India logged slightly faster quarterly growth of 5.5% on Friday, and analysts said the nation's economy may have "bottomed out" though any recovery would be modest.
While growth is still stuck around three-year lows, the official figure for the three months to June marked a small improvement on the previous quarter's 5.3% expansion and marginally outpaced market forecasts.
The figure for the first financial quarter "gives reason to be cautiously optimistic that growth may have bottomed out, barring a further worsening of the debt crisis in Europe," said HSBC's chief India economist Leif Eskesen.
Agricultural output rose by 2.9%, while industrial production remained broadly unchanged at 0.8% expansion, as did services at 7.4%, the data from the national statistics office showed.

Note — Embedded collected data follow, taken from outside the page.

(** * roc_netio: the libuv event loop (event_loop.cpp)

    A shallow embedding of [roc::netio::EventLoop].  Code that runs with
    [mutex_] held is embedded as a state transformer over a [World]: the
    loop object, the task objects living on the callers' stacks, the state
    of everything outside the class (libuv, the allocator, the ports, the
    resolver) and a trace of the externally visible actions.  The blocking
    parts ([task_cond_.wait()], [close_cond_.wait()]) are embedded as a step
    relation over program counters of the calling threads. *)

From stdpp Require Import base tactics option list.
From Stdlib Require Import Lia.

Set Default Proof Using "Type".

(** ** Data *)

(** A port object is identified by its address in memory. *)
Abbreviation BasicPort := nat (only parsing).
(** A task object is identified by its address on the caller's stack. *)
Abbreviation TaskId := nat (only parsing).
Abbreviation SocketAddr := nat (only parsing).
Abbreviation EndpointURI := nat (only parsing).

(** [packet::IWriter*]: either a writer object of the client or a sender
    port seen through its [IWriter] base ([sp.get()]). *)
Inductive IWriter :=
| ClientWriter (n : nat)
| SenderPortWriter (p : BasicPort).

Record UdpReceiverConfig := { rc_bind_address : SocketAddr }.
Record UdpSenderConfig := { sc_bind_address : SocketAddr }.

Record ResolverRequest := {
  endpoint_uri : EndpointURI;
  resolved_address : SocketAddr;
  success : bool
}.

Inductive TaskState := TaskPending | TaskSucceeded | TaskFailed.

Inductive TaskFunc :=
| F_add_udp_receiver
| F_add_udp_sender
| F_remove_port
| F_resolve_endpoint_address.

(** [EventLoop::Task].  The two config fields are pointers in the source;
    the record holds the object they point to, which is the caller's. *)
Record Task := {
  func : TaskFunc;
  state : TaskState;
  port : option BasicPort;
  port_writer : option IWriter;
  receiver_config : UdpReceiverConfig;
  sender_config : UdpSenderConfig;
  resolve_req : ResolverRequest
}.

Inductive Sem := StopSem | TaskSem.

Record EventLoop := {
  started_ : bool;
  loop_initialized_ : bool;
  stop_sem_initialized_ : bool;
  task_sem_initialized_ : bool;
  tasks_ : list TaskId;
  open_ports_ : list BasicPort;
  closing_ports_ : list BasicPort
}.

Inductive Event :=
| EvUvLoopInit
| EvUvAsyncInit (s : Sem)
| EvThreadStart
| EvThreadJoin
| EvUvAsyncSend (s : Sem)
| EvUvClose (s : Sem)
| EvUvRun
| EvUvLoopClose
| EvHandler (t : TaskId) (f : TaskFunc)
| EvTaskState (t : TaskId) (old new : TaskState)
| EvTaskCondBroadcast
| EvCloseCondBroadcast
| EvNewPort (p : option BasicPort)
| EvPortOpen (p : BasicPort) (ok : bool)
| EvPortAsyncClose (p : BasicPort) (async : bool)
| EvAsyncResolve (t : TaskId) (queued : bool).

Inductive PanicMsg :=
| InvalidLoop          (* "event loop: can't use invalid loop" *)
| NullHandle           (* "event loop: handle is null" *)
| UnknownPort          (* "event loop: can't remove port %s: unknown port" *)
| AsyncSendFailed      (* "event loop: uv_async_send(): ..." *)
| LoopCloseFailed      (* "event loop: uv_loop_close(): ..." *)
| DtorJoinable         (* roc_panic_if(joinable()) *)
| DtorOpenPorts        (* roc_panic_if(open_ports_.size()) *)
| DtorClosingPorts     (* roc_panic_if(closing_ports_.size()) *)
| DtorTaskSem          (* roc_panic_if(task_sem_initialized_) *)
| DtorStopSem          (* roc_panic_if(stop_sem_initialized_) *)
| NoPort               (* roc_panic_if(!task.port), or *task.port on null *)
| ListNotMember.       (* core::List::remove() of a non-member, if it checks *)

(** Why a computation did not return: the program aborted in [roc_panic],
    or the bound of a modelled [while] loop was used up. *)
Inductive Abort :=
| RocPanic (m : PanicMsg)
| OutOfFuel.

Global Instance TaskState_eq_dec : EqDecision TaskState.
Proof. solve_decision. Defined.
Global Instance TaskFunc_eq_dec : EqDecision TaskFunc.
Proof. solve_decision. Defined.
Global Instance Sem_eq_dec : EqDecision Sem.
Proof. solve_decision. Defined.
Global Instance IWriter_eq_dec : EqDecision IWriter.
Proof. solve_decision. Defined.
Global Instance Event_eq_dec : EqDecision Event.
Proof. solve_decision. Defined.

But not everyone believed the worst was over for Asia's third-largest economy, which has been hit by high interest rates, declining investor confidence, political policy paralysis, stalled economic reforms and the global downturn.

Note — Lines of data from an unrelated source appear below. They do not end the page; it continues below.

(** C10: whatever the point and the state, [point] returns at most 10000;
    when every displayed element is at least 10000 away the result is
    10000 itself, not the distance of the nearest one. *)
Theorem point_capped_at_sentinel :
  forall (w : World) (x y : Q) (self : EditableTextSupport),
  exists d : Q,
    fst (point w x y self) = Ok d
    /\ (d <= 10000)%Q
    /\ ((forall r txt, r ∈ _texts self -> objects self !! r = Some txt ->
           display w txt = true ->
           (10000 <= distance_rectangle_point (_bounds txt) (x, y))%Q) ->
        d = 10000%Q).
Proof.
  intros w x y self. eexists. split; [reflexivity|]. split.
  - apply py_min_le_init.
  - intros Hfar. apply py_min_keep. intros q Hq.
    apply elem_of_distances in Hq as (r & txt & Hr & Hl & Hd & ->). eauto.
Qed.

(* ================================================================== *)
(** * The layout pass and its writes *)

(** The floored extents are at least (15, 10). *)
Lemma floor_extents_floor (extents : Q * Q) :
  (15 <= fst (floor_extents extents))%Q /\ (10 <= snd (floor_extents extents))%Q.
Proof. split; apply Q.le_max_r. Qed.

Lemma apply_writes_app (ws1 ws2 : list write) (objs : list TextElement) :
  apply_writes (ws1 ++ ws2) objs = apply_writes ws2 (apply_writes ws1 objs).
Proof. unfold apply_writes. apply fold_left_app. Qed.

Lemma stack_writes_spec x y bw items dy (objs : list TextElement) :
  stack x y bw items dy objs = apply_writes (stack_writes x y bw items dy) objs.
Proof.
  revert dy objs. induction items as [|[r [dw dh]] items IH]; intros dy objs.
  - reflexivity.
  - simpl. apply IH.
Qed.

Lemma align_text_group_writes w cr group (objs : list TextElement) :
  _align_text_group w cr group objs
  = apply_writes (group_writes w cr group objs) objs.
Proof.
  unfold _align_text_group, group_writes.
  destruct (displayable w objs group) as [|first others]; [reflexivity|].
  destruct (floor_extents _) as [bw bh].
  destruct (text_align _ _ _ _ _) as [x y].
  apply stack_writes_spec.
Qed.

Lemma forget_alter b (r : ref) (objs : list TextElement) :
  forget <$> alter (with_bounds b) r objs = forget <$> objs.
Proof.
  rewrite (list_fmap_alter forget (with_bounds b) id) by (by apply Forall_true).
  by apply list_alter_id.
Qed.

Lemma forget_apply_writes ws (objs : list TextElement) :
  forget <$> apply_writes ws objs = forget <$> objs.
Proof.
  revert objs. induction ws as [|[r b] ws IH]; intros objs; [reflexivity|].
  simpl. rewrite IH. apply forget_alter.
Qed.

Lemma forget_lookup (objs objs' : list TextElement) (r : ref) :
  forget <$> objs = forget <$> objs' ->
  forget <$> (objs !! r) = forget <$> (objs' !! r).
Proof. intros E. by rewrite <- !list_lookup_fmap, E. Qed.

Lemma forget_display w txt txt' :
  forget txt = forget txt' -> display w txt = display w txt'.
Proof. intros E. change (display w (forget txt) = display w (forget txt')). by rewrite E. Qed.

Lemma forget_text txt txt' : forget txt = forget txt' -> _text txt = _text txt'.
Proof. intros E. change (_text (forget txt) = _text (forget txt')). by rewrite E. Qed.

Lemma forget_style txt txt' : forget txt = forget txt' -> _style txt = _style txt'.
Proof. intros E. change (_style (forget txt) = _style (forget txt')). by rewrite E. Qed.

Lemma displayable_cons w (objs : list TextElement) r group :
  displayable w objs (r :: group)
  = match objs !! r with
    | Some txt =>
        if display w txt then (r, txt) :: displayable w objs group
        else displayable w objs group
    | None => displayable w objs group
    end.
Proof.
  unfold displayable. cbn [omap list_omap].
  destruct (objs !! r) as [txt|]; [|reflexivity].
  by destruct (display w txt).
Qed.

Lemma displayable_forget w (objs : list TextElement) group :
  displayable w (forget <$> objs) group
  = prod_map id forget <$> displayable w objs group.
Proof.
  induction group as [|r group IH]; [reflexivity|].
  rewrite !displayable_cons, list_lookup_fmap.
  destruct (objs !! r) as [txt|]; simpl; [|apply IH].
  change (display w (forget txt)) with (display w txt).
  destruct (display w txt); simpl; [|apply IH].
  by rewrite IH.
Qed.

Lemma group_writes_forget w cr group (objs : list TextElement) :
  group_writes w cr group (forget <$> objs) = group_writes w cr group objs.
Proof.
  unfold group_writes. rewrite displayable_forget.
  destruct (displayable w objs group) as [|[r0 t0] others]; [reflexivity|].
  rewrite !fmap_cons.
  change (prod_map id forget (r0, t0)) with (r0, forget t0).
  cbn [snd fst map]. change (_text (forget t0)) with (_text t0).
  change (_style (forget t0)) with (_style t0).
  assert (Hm : map (fun p : ref * TextElement => text_extents cr (_text (snd p)))
                 (prod_map id forget <$> others)
               = map (fun p : ref * TextElement => text_extents cr (_text (snd p)))
                 others).
  { induction others as [|[r t] others IH]; [reflexivity|].
    simpl. f_equal. exact IH. }
  assert (Hf : map fst (prod_map id forget <$> others) = map fst others).
  { clear Hm. induction others as [|[r t] others IH]; [reflexivity|].
    simpl. f_equal. exact IH. }
  rewrite Hm.
  replace ((prod_map id forget <$> others).*1) with (others.*1)
    by (symmetry; exact Hf).
  replace ((fun p : ref * TextElement => text_extents cr (_text (snd p)))
             <$> (prod_map id forget <$> others))
    with ((fun p : ref * TextElement => text_extents cr (_text (snd p))) <$> others)
    by (symmetry; exact Hm).
  reflexivity.
Qed.

Lemma group_writes_same w cr group (objs objs' : list TextElement) :
  forget <$> objs = forget <$> objs' ->
  group_writes w cr group objs = group_writes w cr group objs'.
Proof.
  intros E. by rewrite <- (group_writes_forget _ _ _ objs),
                    <- (group_writes_forget _ _ _ objs'), E.
Qed.

Lemma named_writes_same w cr d keys (objs objs' : list TextElement) :
  forget <$> objs = forget <$> objs' ->
  named_writes w cr d keys objs = named_writes w cr d keys objs'.
Proof.
  intros E. induction keys as [|[g|] keys IH]; simpl; [done| |done].
  destruct (dict_get (Some g) d); [|done].
  by rewrite IH, (group_writes_same _ _ _ _ _ E).
Qed.

Lemma ungrouped_writes_same w cr group (objs objs' : list TextElement) :
  forget <$> objs = forget <$> objs' ->
  ungrouped_writes w cr group objs = ungrouped_writes w cr group objs'.
Proof.
  intros E. unfold ungrouped_writes. apply list_omap_ext.
  induction group as [|r group IH]; constructor; [|done].
  pose proof (forget_lookup _ _ r E) as Hr.
  destruct (objs !! r) as [t|], (objs' !! r) as [t'|]; simpl in Hr;
    try discriminate; [|constructor].
  apply (inj Some) in Hr.
  rewrite (forget_display w _ _ Hr), (forget_text _ _ Hr), (forget_style _ _ Hr).
  destruct (display w t'); [|constructor].
  destruct (text_align _ _ _ _ _). by constructor.
Qed.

Private consumption growth -- a measure of consumer spending -- was just 3.9% -- the lowest figure since early 2003 -- according to HSBC.
"The last and largest bastion of growth, private consumption, is finally crumbling," said Ajay Bodke, investment strategy head at Prabhudas Lilladher, saying he expected "a rough ride for the next couple of quarters."
Business leaders, too, clamored for action by the Congress-led government and the central bank to stimulate growth.
"The numbers leave no doubt about the criticality of the situation," said Chandrajit Banerjee, director general of the Confederation of Indian Industry, appealing for "coordinated monetary and fiscal intervention."
But Prime Minister Manmohan Singh's government, also reeling from a string of political scandals, has little room to increase spending to spur growth due to its ballooning current account and fiscal deficits.
Social spending soared by 7.9% in the quarter, up from 3.25% growth a year earlier, underscoring worries about the government's huge subsidy bill to support India's hundreds of millions of poor.
While other central banks globally have been easing rates to revive their troubled economies, India's hawkish central bank has kept borrowing costs on hold since April -- when it cut them for the first time in three years.
"Some sacrifice of growth in inevitable, a necessary price we have to pay to bring down inflation" which is still "high and persistent," central bank Governor D. Subbarao said earlier this week.
Economists said the better-than-expected growth data made chances of a further immediate rate cut even less, sending shares down around one percent.
The new figures came days after India quietly revised past gross domestic product (GDP) data -- a move critics said raised questions about the reliability of the nation's statistics and could hurt the investment climate.
"The revision in GDP numbers has created concern for industry especially in a global environment where investment sentiments are low," said CII's Banerjee.
"Such large-scale revision in GDP numbers can affect the certainty in investment decisions."